= Hybla Gereatis =

Ancient city of Magna Graecia in Sicily

Hybla Gereatis (Greek: Ὕβλα ἡ Γελεᾶτις), was an ancient city of Magna Graecia in Sicily, located on the southern slope of Mount Etna, not far from the river Symaethus, in the modern comune of Paternò. There were at least three (and possibly as many as five) cities named "Hybla" in ancient accounts of Sicily which are often confounded with each other, and which it is sometimes very difficult to distinguish.

Hybla Gereatis has been described as the largest and most considerable of the Sicilian cities called Hybla, thence equated with Hybla Major or Magna.

Pausanias (in whose time it had ceased to be an independent city) described the city as situated in the territory of Catana (modern Catania). In like manner, we find it noticed by Thucydides as a place between Catana and Centuripa (modern Centuripe), so that the Athenians, on their return from an expedition to the latter city, ravaged the corn fields of the Inessaeans and Hyblaeans. It was clearly a Siculian city; and hence, at an earlier period, it is mentioned among the other towns of that people in the interior of the island which Ducetius sought to unite into a common league, a measure to which the Hyblaeans alone refused to accede. It is quite clear that, in all the above passages, the Aetnaean Hybla is the one meant: and it seems probable that the city of Hybla, which was attacked by the Athenians soon after their landing in Sicily (Thuc. vi. 62), but without success, was no other, but only Thucydides distinguishes the Hybla as Hybla Geleatis (Ὕβλα ἡ Γελεᾶτις)
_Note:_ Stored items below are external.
(** * jsdomutils: a shallow embedding of [computesize.js] and [domutils.js]

    The library is a thin layer over the browser DOM.  The embedding keeps
    the split of the sources:

    - [Js]: the fragment of the JavaScript language the sources rely on
      (values, ToString, string concatenation, [substring], [parseInt],
      completions that are either normal or a thrown exception);
    - [StringUtils], [Window], [Css], [Layout]: the interfaces of the
      collaborators that are not part of the repository (the
      [jsstringutils] package and the platform);
    - [Element]: the mutable state of one element (class list, dataset,
      inline style), threaded through a state-and-exception monad;
    - [ComputeSize], [ComputeSize_part_000]: the two versions of the
      computed-size accessor;
    - [Dom]: the links and labels of the nodes of a document, which the
      tree searches read;
    - [DomUtils]: the tree searches and the class-, dataset- and
      style-backed accessors.

    The platform objects behave as the platform makes them: the class list
    rejects tokens that are empty or hold white space, the inline style
    declaration drops a value it does not accept for a property and reads
    as [undefined] at a name it does not know, the dataset stores strings.
    Which names are CSS properties and which values they take is a
    parameter ([Css]), as are the computed style ([Window]), the layout
    ([Layout]) and the name predicates ([StringUtils]).  Strings are byte
    strings, which covers the names and values the library handles. *)

From Stdlib Require Import ZArith NArith Ascii String List Lia.
From stdpp Require Import base decidable option list gmap strings.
During the Second Punic War, Livy mentions Hybla as one of the towns that were induced to revolt to the Carthaginians in 211 BCE, but were quickly recovered by the Roman praetor M. Cornelius. In the time of Cicero the Hyblenses (evidently the people of the Aetnaean city) appear as a considerable municipal community, with a territory fertile in corn: and Hybla is one of the few places in the interior of Sicily which Pomponius Mela thinks worthy of mention. Its name is also found both in Pliny, who reckons it among the populi stipendiarii of the island, and in Ptolemy. Hence it is strange that Pausanias appears to speak of it as in his time utterly desolate. The passage, however, is altogether so confused that it is very difficult to say of which Hybla he is there speaking. We find no later notice of it, though an inscription of Christian times found at Catana appears to refer to Hybla as still existing under its ancient name.

The site, as suggested by Cluverius, at Paternò (about 20 km from Catania), and derives strong confirmation from the discovery in that city of an altar dedicated Veneri Victrici Hyblensi. There is much confounding of this city with that of Aetna.